We are given that \(\displaystyle \lim_{x \to a}f(x) = A, \lim_{x \to a}g(x)=B\ and\ \lim_{x \to a}\dfrac{f(x)}{g(x)} = 1\)
\(\displaystyle So,\ given\ \epsilon >0,\ \exists\ \delta_1>0\ such\ that\ \mid f(x) - A \mid < \epsilon\ whenever\ 0< \mid x - a \mid \leq \delta_1 \)
\(\displaystyle and\ for\ the\ same\ \epsilon >0,\ \exists\ \delta_2>0\ such\ that\ \mid g(x) - B \mid < \epsilon\ whenever\ 0< \mid x - a \mid \leq \delta_2 \)
\(\displaystyle \lim_{x \to a}\dfrac{f(x)}{g(x)} = 1 \iff given\ any\ \epsilon>0, \exists\ \delta >0 such\ that\ \mid \dfrac {f(x)}{g(x)} - 1 \mid = \mid \dfrac {f(x)-g(x)}{g(x)} \mid< \epsilon\ whenever\ 0< \mid x - a \mid \leq \delta\)
Now if we take \(\displaystyle \delta\) smaller enough (at most \(\displaystyle \delta = min\){\(\displaystyle \delta_1, \delta_2\)}), g(x) will be with 1 of A. That is |g(x)-A|<1 (not the same 1 as the limit of f(x)/g(x))

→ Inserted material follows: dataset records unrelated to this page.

Lemma decode_encode p value : encode p = inr value → proof_wf p → decode value = inr p.
Proof.
  unfold encode, decode. destruct (to_string _) as [s|] eqn:E; [|done].
  destruct (Z.ltb_spec CONSUMED_PROOF_MAX_BYTES (len s)) as [|Hlen]; [done|]. intros [= <-] [Hwf Hne].
  replace (CONSUMED_PROOF_MAX_BYTES <? len s) with false by (symmetry; apply Z.ltb_ge; lia).
  rewrite (wire_roundtrip _ _ E). simpl. rewrite decode_entries_ok.
  - rewrite entries_pairs, bt_of_list_sorted by done. by destruct p.
  - unfold entries. rewrite Forall_fmap. eapply Forall_impl; [exact Hne|]. intros kv ?. split; [done|]. apply not_elem_of_nil.
  - rewrite entries_ids. by apply (sorted_NoDup lex_lt).
Qed.

Lemma current_proof_wf t p : current_proof t = inr p → proof_wf p.
Proof.
  unfold current_proof. destruct (proof_property t); [apply decode_wf|].
  intros Hs. by eapply insert_all_spec in Hs as [? _]; [|apply empty_wf].
Qed.

(** The time an action leaves for [id], from the one it found. *)
Definition merged_time (a : MergeConsumedProofAction) (p : ConsumedProof) (id : rstr) : option Z :=
  let kept := t ← entry_time p id;
    if decide (id ∈ terminal_segment_ids a) then None else
    match action_through_ms a with
    | Some w => if decide (default w (acknowledged_through_ms p) `max` w < t) then Some t else None
    | None => Some t
    end in
  earliest kept (added_time (additions a) id).

Definition merged_through (a : MergeConsumedProofAction) (p : ConsumedProof) : option Z :=
  match action_through_ms a with
  | Some w => Some (default w (acknowledged_through_ms p) `max` w)
  | None => acknowledged_through_ms p
  end.

Lemma commit_spec a t value :
  commit a t = inr value →
  ∃ p p', current_proof t = inr p ∧ decode value = inr p' ∧
    coverage_start_ms p' = coverage_start_ms p ∧ acknowledged_through_ms p' = merged_through a p ∧
    ∀ id, entry_time p' id = merged_time a p id.
Proof.
  unfold commit. destruct (current_proof t) as [|p] eqn:E; [done|]. apply current_proof_wf in E as Hwf.
  set (p1 := match action_through_ms a with Some w => compact_through w p | None => p end).
  assert (proof_wf p1) as Hwf1 by (unfold p1; case_match; [by apply filter_proof_wf|done]).
  destruct (insert_all (additions a) _) as [|p'] eqn:Hi; [done|]. intros Henc.
  destruct (insert_all_spec _ _ _ Hi) as (Hwf' & Hc & Ha & Ht); [by apply filter_proof_wf|].
  exists p, p'. split_and!; [done|by apply decode_encode| | |].
  - rewrite Hc. unfold p1. simpl. by case_match.
  - rewrite Ha. unfold p1, merged_through. simpl. case_match; [|done]. simpl.
    destruct (acknowledged_through_ms p); simpl; [done|]. by rewrite Z.max_id.
  - intros id. rewrite Ht, prune_terminal_time by done. unfold merged_time. f_equal. unfold p1.
    destruct (action_through_ms a).
    + rewrite compact_through_time by done. destruct (entry_time p id); simpl; repeat case_decide; done.
    + destruct (entry_time p id); simpl; repeat case_decide; done.
Qed.
End CodecFacts.

(** * A codec that satisfies the law *)

Definition sample_option (z : option Z) : bytes := match z with Some z => [1; z] | None => [0] end.
Definition sample_entry (e : ConsumedProofEntry) : bytes := len (segment_id e) :: segment_id e ++ [claimed_at_ms e].

Definition take_option (bs : bytes) : option (option Z * bytes) :=
  match bs with
  | 0 :: bs => Some (None, bs)
  | 1 :: z :: bs => Some (Some z, bs)
  | _ => None
  end.

Fixpoint take_entries (fuel : nat) (bs : bytes) : option (list ConsumedProofEntry) :=
  match fuel, bs with
  | _, [] => Some []
  | S fuel, n :: bs =>
      match drop (Z.to_nat n) bs with
      | t :: rest => cons (mkEntry (take (Z.to_nat n) bs) t) <$> take_entries fuel rest
      | [] => None
      end
  | O, _ => None
  end.

Definition sample_json : ProofJson := {|
  to_string w := Some (wire_version w :: sample_option (wire_coverage_start_ms w) ++
                   sample_option (wire_acknowledged_through_ms w) ++ (wire_entries w ≫= sample_entry));
  from_str bs :=
    match bs with
    | v :: bs =>
        '(c, bs) ← take_option bs;
        '(a, bs) ← take_option bs;
        mkWire v c a <$> take_entries (length bs) bs
    | [] => None
    end;
|}.

Lemma take_sample_option z bs : take_option (sample_option z ++ bs) = Some (z, bs).
Proof. by destruct z. Qed.

Lemma take_sample_entries l fuel : (length (l ≫= sample_entry) ≤ fuel)%nat → take_entries fuel (l ≫= sample_entry) = Some l.
Proof.
  revert fuel. induction l as [|[i t] l IH]; intros fuel Hf; simpl; [by destruct fuel|].
  simpl in Hf. rewrite !length_app in Hf. destruct fuel as [|fuel]; [simpl in Hf; lia|]. cbn [take_entries].
  change (take_entries (S fuel) (len i :: (i ++ [t]) ++ (l ≫= sample_entry)) = Some (mkEntry i t :: l)). cbn [take_entries].
  rewrite to_nat_len, <- app_assoc, drop_app_length, take_app_length. simpl. rewrite IH; [done|].
  simpl in Hf. change (list_bind ConsumedProofEntry Z sample_entry l) with (l ≫= sample_entry) in Hf. lia.
Qed.

Lemma sample_json_laws : @ProofJsonLaws sample_json.
Proof.
  split. intros [v c a l] bs [= <-]. simpl. rewrite take_sample_option. simpl. rewrite take_sample_option. simpl.
  by rewrite take_sample_entries.
Qed.

(** * What a transaction leaves *)

Lemma insert_all_error l p e : insert_all l p = inl e → e = Corrupt EmptyId ∧ ∃ x, x ∈ l ∧ segment_id x = [].
Proof.
  revert p. induction l as [|x l IH]; intros p; simpl; [done|]. unfold insert at 1. case_bool_decide as Hx.
  - intros [= <-]. split; [done|]. exists x. split; [left|done].
  - intros (-> & y & Hy & Ey)%IH. split; [done|]. exists y. split; [by right|done].
Qed.

(** C15. A transaction that merges a drain's segments into a table's consumed
    proof writes a value within the size limit that decodes to exactly this:
    the earlier entries that are above the watermark the transaction was given
    and not named as settled, and the new segments, each with the earliest claim
    time it was ever given; the watermark never goes back.  It fails only for an
    unreadable proof, an empty segment id, a value the JSON serializer refuses,
    or one that is too large. *)
Theorem consumed_proof_commit_exact `{!ProofJson, !ProofJsonLaws} (a : MergeConsumedProofAction) (t : Table) :
  match commit a t with
  | inr value => ∃ p p', current_proof t = inr p ∧ decode value = inr p' ∧ len value ≤ CONSUMED_PROOF_MAX_BYTES ∧
      coverage_start_ms p' = coverage_start_ms p ∧
      (∀ w, acknowledged_through_ms p = Some w → ∃ w', acknowledged_through_ms p' = Some w' ∧ w ≤ w') ∧
      ∀ i, entry_time p' i = merged_time a p i
  | inl e =>
      current_proof t = inl e ∨
      e = Corrupt EmptyId ∧ (∃ x, x ∈ additions a ∧ segment_id x = []) ∨
      e = Corrupt BadJson ∨ ∃ n, e = Oversize n CONSUMED_PROOF_MAX_BYTES ∧ CONSUMED_PROOF_MAX_BYTES < n
  end.
Proof.
  destruct (commit a t) as [e|value] eqn:E.
  - unfold commit in E. destruct (current_proof t) as [e'|p]; [left; congruence|right].
    destruct (insert_all (additions a) _) as [e'|p'] eqn:Hi; [left; injection E as ->; by eapply insert_all_error|right].
    unfold encode in E. destruct (to_string _) as [v|]; [|left; congruence]. right. case_match eqn:Hlen; [|done].
    injection E as <-. exists (len v). split; [done|by apply Z.ltb_lt].
  - destruct (commit_spec a t value E) as (p & p' & Hp & Hd & Hc & Ha & He). exists p, p'. split_and!; try done.
    + unfold decode in Hd. case_match eqn:Hlen; [done|]. by apply Z.ltb_ge in Hlen.
    + intros w Hw. rewrite Ha. unfold merged_through. rewrite Hw. simpl. case_match; eauto with lia.
Qed.

Definition sample_action : MergeConsumedProofAction :=
  mkAction [mkEntry (lit "a.arrow") 7; mkEntry (lit "a.arrow") 5] (Some 6) [lit "b.arrow"].

Lemma consumed_proof_commit_exact_witness :
  match commit (H := sample_json) sample_action (mkTable [] None [mkSnapshot 9 (Some (lit "b.arrow,c.arrow"))]) with
  | inr value => ∃ p p', current_proof (H := sample_json) (mkTable [] None [mkSnapshot 9 (Some (lit "b.arrow,c.arrow"))]) = inr p ∧
      decode (H := sample_json) value = inr p' ∧ entry_time p' (lit "a.arrow") = Some 5 ∧ entry_time p' (lit "b.arrow") = None ∧
      entry_time p' (lit "c.arrow") = Some 9
  | inl _ => False
  end.
Proof.
  pose proof (@consumed_proof_commit_exact sample_json sample_json_laws sample_action
    (mkTable [] None [mkSnapshot 9 (Some (lit "b.arrow,c.arrow"))])) as Hc.
  destruct (commit sample_action _) as [e|value] eqn:E; [by vm_compute in E|].
  destruct Hc as (p & p' & Hp & Hd & _ & _ & _ & He). exists p, p'. rewrite !He.
  vm_compute in Hp. injection Hp as <-. by split_and!.
Defined.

Hence A-1<g(x)<A+1, so |g(x)| < max{|A-1|, |A+1|} = C
Now, \(\displaystyle \mid \dfrac {f(x)-g(x)}{C} \mid\ \leq\ \mid \dfrac {f(x)-g(x)}{g(x)} \mid < \epsilon\)
Putting this all together we have that given ϵ>0, ∃ δ>0 such that \(\displaystyle \mid f(x)-g(x) \mid\ < C\epsilon\ whenever\ 0< \mid x - a \mid \leq \delta\)
By definition of limit, this means that \(\displaystyle \lim_{x \to a}f(x)-g(x)=0,\ or\ that\ \lim_{x \to a}f(x)\ =\ \lim_{x \to a}g(x)\). Hence A=B.
I feel like a student right now by asking you nice helpers to please grade this proof, point out any any errors and how it can be improved?
Thanks!